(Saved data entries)
=======
Lemma bind_name_between x v σ : env_between σ [x] (bind_name x v σ).
Proof.
  split; simpl; intros y Hy.
  - destruct (decide (x = y)) as [->|Hne]; [by rewrite lookup_insert_eq|].
    by rewrite lookup_insert_ne.
  - destruct (decide (x = y)) as [->|Hne]; [right; left|].
    left. by rewrite lookup_insert_ne in Hy.
Qed.

Lemma bind_flat_between v ps : ∀ σ, env_between σ ps.*1 (bind_flat v ps σ).
Proof.
  unfold bind_flat. induction ps as [|[x path] ps IH]; intros σ; simpl.
  - apply env_between_refl.
  - eapply env_between_trans; [apply bind_name_between | apply IH | |].
    + intros y ->%list_elem_of_singleton. left.
    + intros y Hy. by right.
Qed.

Lemma bind_target_between t v σ σ' :
  bind_target t v σ = Some σ' -> env_between σ (default [] (target_names t)) σ'.
Proof.
  unfold bind_target, target_names.
  destruct (flatten_target t) as [ps|]; simpl; [|done].
  intros [= <-]. apply bind_flat_between.
Qed.

Lemma import_names_between m names : ∀ σ,
  env_between σ names (foldl (fun σ x => bind_name x (VLib (m ++ "." ++ x)) σ) σ names).
Proof.
  induction names as [|x names IH]; intros σ; simpl.
  - apply env_between_refl.
  - eapply env_between_trans; [apply bind_name_between | apply IH | |].
    + intros y ->%list_elem_of_singleton. left.
    + intros y Hy. by right.
Qed.

Lemma assign_bounded n t v σ :
  bounded σ (default [] (target_names t)) (assign w (eval w n) t v σ).
Proof.
  assert (Hbind : ∀ σ, bounded σ (default [] (target_names t))
            match bind_target t v σ with
            | Some σ' => Val tt σ'
            | None => Exc (TypeError "unsupported assignment target") σ
            end).
  { intros σ0. destruct (bind_target t v σ0) eqn:Hb; simpl.
    - by eapply bind_target_between.
    - apply env_between_refl. }
  destruct t; cbn [assign]; try apply Hbind.
  - apply bounded_after; [apply eval_keeps_env|]. intros vb σ1.
    apply bounded_after; [apply call_keeps_env | by intros; apply env_between_refl].
  - apply bounded_after; [apply eval_keeps_env|]. intros vb σ1.
    apply bounded_after; [by apply eval_indices_keeps_env, eval_keeps_env|].
    intros ix σ2.
    apply bounded_after; [apply call_keeps_env | by intros; apply env_between_refl].
Qed.

Section statements.

Variable ex : stmt -> state -> res unit.
Hypothesis ex_bounded : ∀ s σ, bounded σ (binds s) (ex s σ).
=======
Task => Of the entries above, tally the lines with "Hbind" in them. Only the total should be given.

Answer section => 2